= Beginning of Section =

Lemma X17_witness :
  read_events [Some (JArr [JNum 1; JStr "o"])] None screen_asc []
  = Ok (set_file (readline (_file screen_asc)).2 screen_asc, []) /\
  read_events [Some (JNum 7)] None screen_asc [] = Raise TypeError.
Proof.
  split.
  - apply (proj1 (X17_records_of_the_wrong_shape screen_asc None [] [])
             [JNum 1; JStr "o"]). simpl. lia.
  - apply (proj1 (proj2 (X17_records_of_the_wrong_shape screen_asc None [] [])) (JNum 7)).
    right. right. now exists 7%Q.
Defined.

Lemma X20_witness :
  let pl := playing [event 0.01 "a"; event 0.02 ""; event 0.03 "b"] None in
  exists pl', Asciinema_render_now pl = Ok (pl', ["a"; "b"]).
Proof.
  intros pl.
  destruct (X20_a_tick_plays_every_due_event pl
              [(0.01%Q, "o", "a"); (0.02%Q, "o", "")] 0.03%Q "o" "b")
    as [Hend _].
  - reflexivity.
  - vm_compute. discriminate.
  - repeat constructor; vm_compute; discriminate.
  - destruct Hend as (f' & _ & Hrun); [reflexivity |].
    eexists. exact Hrun.
Defined.

Lemma X21_witness :
  let pl := playing [event 0.01 "hi"] None in
  exists pl1 pl2,
    Asciinema_render_now pl = Ok (pl1, ["hi"]) /\
    unread (_file (asc_base pl1)) = [] /\
    Asciinema_render_now pl1 = Ok (pl2, ["hi"]).
Proof.
  intros pl.
  destruct (X21_the_last_text_is_played_again pl [] 0.01%Q "o" "hi")
    as (pl1 & pl2 & Hfirst & Hend & Hsecond & _).
  - reflexivity.
  - vm_compute. discriminate.
  - repeat constructor; vm_compute; discriminate.
  - reflexivity.
  - discriminate.
  - exists pl1, pl2. repeat split; assumption.
Defined.

End MoreRuns.

(** * The drop-down list *)

Section DropdownFacts.
Import Dropdown.

Lemma first_match_some options new_value i j :
  first_match options new_value i = Some j ->
  exists k text v,
    j = (i + k)%nat /\ options !! k = Some (text, v) /\ new_value = Some v /\
    forall k' o, (k' < k)%nat -> options !! k' = Some o -> o.2 <> v.
Proof.
  revert i. induction options as [|[text v] rest IH]; intros i; [discriminate |].
  simpl. case_bool_decide as Hv.
  - intros [= <-]. exists 0%nat, text, v. repeat split; [lia | now symmetry | lia].
  - intros Hrest. destruct (IH _ Hrest) as (k & text' & v' & -> & Hk & -> & Hfirst).
    exists (S k), text', v'. repeat split; [lia | exact Hk |].
    intros [|k'] o Hlt; simpl.
    + intros [= <-]. simpl. congruence.
    + apply Hfirst. lia.
Qed.
(** X12.  Something at the configuration path is always loaded, with or
    without [--create-config].  [Run]'s configuration step then reads
    and parses that file and goes on with the login: its result is the
    command with the parsed configuration, or "failed to read config
    file: ..." (a directory at that path), or "failed to parse config
    file: ...".  The flag [--create-config] only adds one log line; it
    neither stops the login nor touches the file. *)
Theorem existing_config_is_loaded
    (lib : Lib) (l : LoginCmd) (w : World) (p : string) (n : Node)
    (Hp : configTarget lib (configPathArg l) = Some p)
    (Hn : w_fs w !! p = Some n) :
  exists w1,
    quiet w w1 /\
    (if createConfigArg l then
       log_Print ("--create-config=true but config file already exists at " +:+ p) w
       = (Done tt, w1)
     else w1 = w) /\
    loadConfig lib l w =
      match Fs.ReadFile (w_fs w) p with
      | Err e => (Fail (ErrWrap "failed to read config file" e), w1)
      | Ok content =>
          match yaml_Unmarshal lib content with
          | Err e => (Fail (ErrWrap "failed to parse config file" e), w1)
          | Ok c => (Done (Some (with_config (with_configPath l p) c)), w1)
          end
      end.
Proof.
  assert (Hne : p <> "") by (by eapply configTarget_nonempty).
  assert (Hget : forall w1, w_fs w1 = w_fs w ->
            GetClientConfigFromFile lib p w1 =
              match Fs.ReadFile (w_fs w) p with
              | Err e => (Fail (ErrWrap "failed to read config file" e), w1)
              | Ok content =>
                  match yaml_Unmarshal lib content with
                  | Err e => (Fail (ErrWrap "failed to parse config file" e), w1)
                  | Ok c => (Done c, w1)
                  end
              end).
  { intros w1 Hfs. unfold GetClientConfigFromFile.
    apply String.eqb_neq in Hne. rewrite Hne. unfold bind at 1. cbn [ret].
    unfold bind at 1, wrapErr at 1, afs_ReadFile. rewrite Hfs.
    destruct (Fs.ReadFile (w_fs w) p) as [content|e]; [|done].
    unfold wrapErr, NewClientConfig. by destruct (yaml_Unmarshal lib content). }
  assert (Hload : forall w1,
            (if createConfigArg l then
               log_Print ("--create-config=true but config file already exists at " +:+ p) w
               = (Done tt, w1)
             else w1 = w) ->
            loadConfig lib l w =
              (client_config <- GetClientConfigFromFile lib p ;;
               ret (Some (with_config (with_configPath l p) client_config))) w1).
  { intros w1 Hw1. unfold loadConfig.
    rewrite (bind_Done _ _ _ _ _ (loadConfig_path lib l w p Hp)).
    unfold bind at 1, try, afs_Stat, Fs.Stat. cbn [configPathArg with_configPath].
    rewrite Hn. cbn [createConfigArg with_configPath].
    destruct (createConfigArg l).
    - by rewrite (bind_Done _ _ _ _ _ Hw1).
    - subst w1. reflexivity. }
  destruct (createConfigArg l) eqn:Ec.
  - destruct (log_Print_quiet ("--create-config=true but config file already exists at "
                               +:+ p) w) as (w1 & E1 & Q).
    exists w1. split; [exact Q|]. split; [exact E1|].
    rewrite (Hload w1 E1). unfold bind. rewrite (Hget w1 (proj1 Q)).
    destruct (Fs.ReadFile (w_fs w) p) as [content|e]; [|done].
    by destruct (yaml_Unmarshal lib content).
  - exists w. split; [reflexivity|]. split; [reflexivity|].
    rewrite (Hload w eq_refl). unfold bind. rewrite (Hget w eq_refl).
    destruct (Fs.ReadFile (w_fs w) p) as [content|e]; [|done].
    by destruct (yaml_Unmarshal lib content).
Qed.

Lemma existing_config_is_loaded_witness :
  exists w1 l1,
    loadConfig Sample.lib Sample.createCmd (Sample.world Sample.withConfig)
    = (Done (Some l1), w1) /\
    config l1 = Some (mkClientConfig "azure" [Sample.google; Sample.azure]) /\
    w_fs w1 = Sample.withConfig.
Proof.
  assert (Hn : w_fs (Sample.world Sample.withConfig) !! "/home/alice/.opk/config.yml"
               = Some (NFile "default_provider: azure" (perm 6 4 4)))
    by (vm_compute; reflexivity).
  destruct (existing_config_is_loaded Sample.lib Sample.createCmd
              (Sample.world Sample.withConfig) "/home/alice/.opk/config.yml"
              _ eq_refl Hn)
    as (w1 & (Qfs & _) & _ & E).
  eexists w1, _. split; [exact E|]. split; [reflexivity|exact Qfs].
Defined.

= End of Section =

In the data above, each line holding "simpl" is to be found and copied.

### Written answer:
             [JNum 1; JStr "o"]). simpl. lia.
  simpl. case_bool_decide as Hv.
    intros [|k'] o Hlt; simpl.
    + intros [= <-]. simpl. congruence.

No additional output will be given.